To learn more about the structural organization of eIF2B, in particular the roles of the NT and I-patch domains, we analyzed the effects of a number of mutations of residues in these domains that are conserved, either between eIF2Bγ and ϵ, within eIF2B sequences from a large range of species, or conserved in the homologous domains, i.e. NT or I-patch domains. The key findings from these data demonstrate that both the NT and I-patch domains play key roles in the assembly of the eIF2B holocomplex (Fig. 8) and pinpoint the roles of highly conserved residues in the NT domain for interactions between eIF2Bγ and eIF2Bϵ. We have also identified residues in these domains that affect the activity of eIF2B, independently of effects on the ability to form complexes, despite being distant from the catalytic site. Furthermore, we show that expression of individual subunits, specifically eIF2Bδ and ϵ, is positively modulated by the presence of other subunits. Our data substantially extend earlier work that aimed to explore the regions of eIF2Bϵ that are involved in interactions with other subunits by expressing truncated versions of eIF2Bϵ in insect cells (37).

FIGURE 8. — **Scheme indicating residues and domains involved in intersubunit interactions within eIF2B complexes.** The conserved domains are indicated. Numbering is on the basis of the human protein sequences. A, domains and residues involved in interactions in eIF2Bϵ with other eIF2B subunits. The minimum region required for interaction with the “regulatory” subcomplex is shown in *red*, along with mutations affecting this interaction. The minimum region required for interaction with eIF2Bγ is shown in *green*, along with mutations identified as affecting this interaction. B, domains and residues involved in interactions of eIF2Bγ with other eIF2B subunits. The minimum region required for the interaction of eIF2Bγ with the other eIF2B subunits is shown in *red*, along with mutations of residues affecting these interactions.

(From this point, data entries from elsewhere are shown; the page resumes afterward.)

(* ===================================================================== *)
(** ** Sample inputs *)
(* ===================================================================== *)

Definition world0 : World := mk_World [] 0.

Definition sample_reference (name : string) (controller : option bool) : pyval :=
  PDict (list_to_map
    ([("apiVersion", PStr "example.org/v1"); ("kind", PStr "Parent");
      ("name", PStr name); ("uid", PStr "0000")] ++
     match controller with
     | Some b => [("controller", PBool b)]
     | None => []
     end)).

Definition sample_metadata (name : string) (refs : option (list pyval))
    : gmap string pyval :=
  list_to_map
    ([("name", PStr name); ("namespace", PStr "ns")] ++
     match refs with
     | Some l => [("ownerReferences", PList l)]
     | None => []
     end).

Definition sample_object (name : string) (refs : option (list pyval)) : pyval :=
  PDict (list_to_map
    [("apiVersion", PStr "v1"); ("kind", PStr "ConfigMap");
     ("metadata", PDict (sample_metadata name refs))]).

(** A controller for [example.org/v1] [Parent] whose reconcile function
    ends with the given outcome. *)
Definition sample_controller (o : Outcome (option Result)) : Controller unit :=
  __init__ "example.org/v1" "Parent" (fun _ _ => of_outcome o) no_kwargs.

Definition sample_request : Request := mk_Request (PStr "x") (PStr "ns") 0.

Definition sample_queue : Queue := mk_Queue 0.

(** The float [0.5]. *)
Definition float_half : spec_float := S754_finite false 4503599627370496 (-53).

(** The largest float below 1, [1 - 2**-53]. *)
Definition float_below_one : spec_float :=
  S754_finite false 9007199254740991 (-53).

(** An environment in which every draw of the random source is one half, a
    request is always eligible, and every awaited call completes. *)
Definition sample_env : Env :=
  mk_Env (fun _ _ _ => float_half) (fun _ => true) (fun _ => Ok tt)
    (fun _ => Ok (mk_Worker 4)) (fun _ => Ok (sample_request, 2)).

(** [_handle_request] on the sample request, dequeued with [attempt], for
    a reconcile function that ends with the outcome [o]. *)
Definition sample_run (o : Outcome (option Result)) (attempt : Z)
    : Outcome unit * World :=
  _handle_request sample_env (sample_controller o) tt sample_queue 7
    sample_request attempt world0.

(* ===================================================================== *)
(** ** Builder calls and counts over a history *)
(* ===================================================================== *)

(** A call of one of the two builder methods, as in
    [Controller(...).owns(...).watches(...)]. *)
Inductive BuilderCall : Type :=
| CallOwns (api_version kind : string) (controller_only : option bool)
| CallWatches (api_version kind : string) (mapper : pyval → M (list Request))
    (labels : option (gmap string LabelValue)) (namespace : option string).

Definition apply_call {AsyncClient : Type} (self : Controller AsyncClient)
    (c : BuilderCall) : Controller AsyncClient :=
  match c with
  | CallOwns api_version kind controller_only =>
      owns self api_version kind controller_only
  | CallWatches api_version kind mapper labels namespace =>
      watches self api_version kind mapper labels namespace
  end.

Definition build {AsyncClient : Type} (self : Controller AsyncClient)
    (calls : list BuilderCall) : Controller AsyncClient :=
  fold_left apply_call calls self.

Definition call_resource (c : BuilderCall) : string * string :=
  match c with
  | CallOwns api_version kind _ => (api_version, kind)
  | CallWatches api_version kind _ _ _ => (api_version, kind)
  end.

(** A namespace that restricts a watch: given and not empty. *)
Definition namespaced (namespace : option string) : Prop :=
  ∃ s, namespace = Some s ∧ s ≠ "".

Definition positive_polls (t : list Event) : nat :=
  length (List.filter
    (fun e => match e with EvHasEligible _ true => true | _ => false end) t).

Definition reserve_calls (t : list Event) : nat :=
  length (List.filter
    (fun e => match e with EvReserve _ _ => true | _ => false end) t).

(** The requests that [dequeue] returned, with their attempts, in order. *)
Definition dequeued_pairs (t : list Event) : list (Request * Z) :=
  flat_map (fun e => match e with EvDequeue _ (Ok p) => [p] | _ => [] end) t.

(** The requests handed to workers, with their attempts, in order. *)
Definition handed_pairs (t : list Event) : list (Request * Z) :=
  flat_map
    (fun e =>
       match e with
       | EvSetTask _ task => [(task_request task, task_attempt task)]
       | _ => []
       end) t.

Definition reserved_workers (t : list Event) : list Worker :=
  flat_map (fun e => match e with EvReserve _ (Ok w) => [w] | _ => [] end) t.

Definition task_workers (t : list Event) : list Worker :=
  flat_map (fun e => match e with EvSetTask w _ => [w] | _ => [] end) t.

(** A [dequeue] that did not complete. *)
Definition is_failed_dequeue (e : Event) : bool :=
  match e with
  | EvDequeue _ (Ok _) => false
  | EvDequeue _ _ => true
  | _ => false
  end.

(** A poll of the queue or a sleep: the calls of an idle dispatcher. *)
Definition is_poll_or_sleep (e : Event) : bool :=
  match e with
  | EvHasEligible _ _ | EvSleep _ _ => true
  | _ => false
  end.

(** The request that a phase holds between the dequeue and the hand-over,
    and the worker that it holds between the reservation and the hand-over. *)
Definition phase_pair (ph : Phase) : list (Request * Z) :=
  match ph with
  | Dequeued _ request attempt => [(request, attempt)]
  | _ => []
  end.

Definition phase_worker (ph : Phase) : list Worker :=
  match ph with
  | Reserved w | Dequeued w _ _ => [w]
  | _ => []
  end.

Definition phase_eligible (ph : Phase) : nat :=
  match ph with
  | Eligible => 1
  | _ => 0
  end.

(* ===================================================================== *)
(** ** The mappers *)
(* ===================================================================== *)

Lemma requests_for_names names namespace id :
  List.map req_name (requests_for names namespace id) = names.
Proof.
  revert id; induction names as [|n names IH]; intros id; simpl; [done|].
  by rewrite IH.
Qed.

Lemma requests_for_length names namespace id :
  length (requests_for names namespace id) = length names.
Proof.
  revert id; induction names as [|n names IH]; intros id; simpl; [done|].
  by rewrite IH.
Qed.

Lemma requests_for_ids names namespace id :
  List.map req_id (requests_for names namespace id) = seq id (length names).
Proof.
  revert id; induction names as [|n names IH]; intros id; simpl; [done|].
  by rewrite IH.
Qed.

Lemma requests_for_namespace names namespace id r :
  In r (requests_for names namespace id) → req_namespace r = namespace.
Proof.
  revert id; induction names as [|n names IH]; intros id; simpl; [tauto|].
  intros [<-|Hin]; [done|eauto].
Qed.

Lemma getitem_metadata obj m w :
  metadata_of obj = Some m → getitem obj "metadata" w = (Ok (PDict m), w).
Proof.
  unfold metadata_of, getitem. destruct obj as [| | | | |d]; try discriminate.
  destruct (d !! "metadata") as [[| | | | |m']|]; try discriminate.
  by intros [= ->].
Qed.

(** The condition of the comprehension on a well-formed reference. *)
Lemma owns_condition_wf api_version kind controller_only ref w :
  owner_reference_wf ref = true →
  owns_condition api_version kind controller_only ref w =
    (Ok (owner_reference_matches api_version kind controller_only ref), w).
Proof.
  unfold owner_reference_wf, owns_condition, owner_reference_matches, ref_field.
  destruct ref as [| | | | |r]; try discriminate.
  intros Hwf. repeat (apply andb_prop in Hwf as [Hwf ?]).
  repeat match goal with
         | H : bool_decide (is_Some _) = true |- _ =>
             apply bool_decide_eq_true_1 in H as [? H]
         end.
  unfold bind, getitem, dict_get, ret.
  repeat match goal with H : r !! _ = Some _ |- _ => rewrite H; clear H end.
  simpl.
  destruct (py_eq_str _ api_version); simpl; [|done].
  destruct (py_eq_str _ kind); simpl; [|done].
  destruct controller_only; simpl; [|done].
  destruct (r !! "controller") as [[| [] | | | |]|]; simpl in *; done.
Qed.

(** The comprehension over well-formed references: one request per matching
    reference, in order, numbered from the counter. *)
Lemma owns_comprehension_wf api_version kind controller_only obj m refs w :
  metadata_of obj = Some m →
  forallb owner_reference_wf refs = true →
  owns_comprehension api_version kind controller_only obj refs w =
    let selected :=
      List.filter (owner_reference_matches api_version kind controller_only) refs in
    (Ok (requests_for (List.map (fun ref => ref_field ref "name") selected)
           (default PNone (m !! "namespace")) (next_request_id w)),
     mk_World (history w) (next_request_id w + length selected)).
Proof.
  intros Hm. revert w.
  induction refs as [|ref refs IH]; intros w Hwf; simpl in *.
  - unfold ret. destruct w; simpl. by rewrite Nat.add_0_r.
  - apply andb_prop in Hwf as [Href Hrefs].
    unfold bind at 1. rewrite (owns_condition_wf _ _ _ _ _ Href).
    destruct (owner_reference_matches _ _ _ ref) eqn:Hsel; simpl.
    + assert (Hname : getitem ref "name" w = (Ok (ref_field ref "name"), w)).
      { unfold owner_reference_wf in Href. destruct ref as [| | | | |r]; try done.
        repeat (apply andb_prop in Href as [Href ?]).
        match goal with
        | H : bool_decide (is_Some (r !! "name")) = true |- _ =>
            apply bool_decide_eq_true_1 in H as [x Hx]
        end.
        unfold getitem, ref_field. by rewrite Hx. }
      unfold bind at 1. rewrite Hname.
      unfold bind at 1. rewrite (getitem_metadata _ _ _ Hm).
      unfold bind at 1. unfold dict_get at 1, ret at 1.
      unfold bind at 1. unfold Request_new at 1.
      unfold bind at 1. rewrite (IH _ Hrefs). simpl. unfold ret.
      do 2 f_equal. lia.
    + by rewrite (IH _ Hrefs).
Qed.

Lemma bind_run {A B} (m : M A) (k : A → M B) (w : World) :
  bind m k w =
    match m w with
    | (Ok a, w') => k a w'
    | (Raise e, w') => (Raise e, w')
    | (Pending, w') => (Pending, w')
    end.
Proof. reflexivity. Qed.

(** The comprehension reads the object only for its namespace. *)
Lemma owns_comprehension_namespace api_version kind controller_only
    obj m obj' m' refs w :
  metadata_of obj = Some m →
  metadata_of obj' = Some m' →
  m !! "namespace" = m' !! "namespace" →
  owns_comprehension api_version kind controller_only obj refs w =
  owns_comprehension api_version kind controller_only obj' refs w.
Proof.
  intros Hm Hm' Hns. revert w.
  induction refs as [|ref refs IH]; intros w; simpl; [done|].
  rewrite !bind_run.
  destruct (owns_condition _ _ _ ref w) as [[[|]|e|] w1]; try done.
  rewrite !bind_run.
  destruct (getitem ref "name" w1) as [[name|e|] w2]; try done.
  rewrite !bind_run.
  rewrite (getitem_metadata _ _ _ Hm), (getitem_metadata _ _ _ Hm').
  rewrite !bind_run. unfold dict_get, ret, Request_new.
  rewrite !bind_run, Hns, IH. done.
Qed.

The NT Homology Domain Mediates Subunit Interaction and Activity of eIF2B

A large number of proteins have been shown to contain domains homologous to nucleotidyl transferases (nucleoside diphosphate sugar pyrophosphorylases). The originally identified members of this family are involved in nucleoside diphosphate sugar formation in bacteria, but a number of other proteins have been identified with either an NT domain or with both NT and I-patch domains (8).

We investigated the role of this domain in the eIF2Bγ and ϵ subunits by mutating a number of residues that were either conserved within eIF2B sequences across a number of species or were conserved in eIF2B and NT sequences (Fig. 8). We identified several residues in conserved motifs in the NT domain, in particular the LLP (residues 67–69 of eIF2Bϵ and 27–29 of eIF2Bγ) and L(V/L)L (residues 149–151 of eIF2Bϵ and 101–103 of eIF2Bγ) motifs, as being critical for interactions with the regulatory subcomplex and, in the case of Leu-149/Leu-150 in eIF2Bϵ, for formation of the whole complex. Homology modeling of eIF2Bϵ suggests that Leu-67, Leu-68, Tyr-78, and Leu-80 lie on the surface of eIF2Bϵ, in a groove between the NT and I-patch domains (Fig. 7A, residues in yellow). These residues are thus likely either to directly mediate or to coordinate residues required for interaction with the subunits of the regulatory subcomplex. Leu-149 and Leu-150, however, are predicted to be buried within the interior of the domain (Fig. 7A, orange residues). Therefore, the observation that mutating them impairs binding of eIF2Bϵ to all the remaining subunits is likely to be due to destabilization of the domain structure, rather than reflecting a direct interaction at the interface between the subunits. This is consistent with the fact that mutating single residues in this region has no effect on subunit binding or eIF2B activity. The corresponding residues in eIF2Bγ and Leu-102/Val-103 are predicted to have a similar location in that protein, and again mutations of these residues led to decreased binding to the other subunits (Fig. 3A).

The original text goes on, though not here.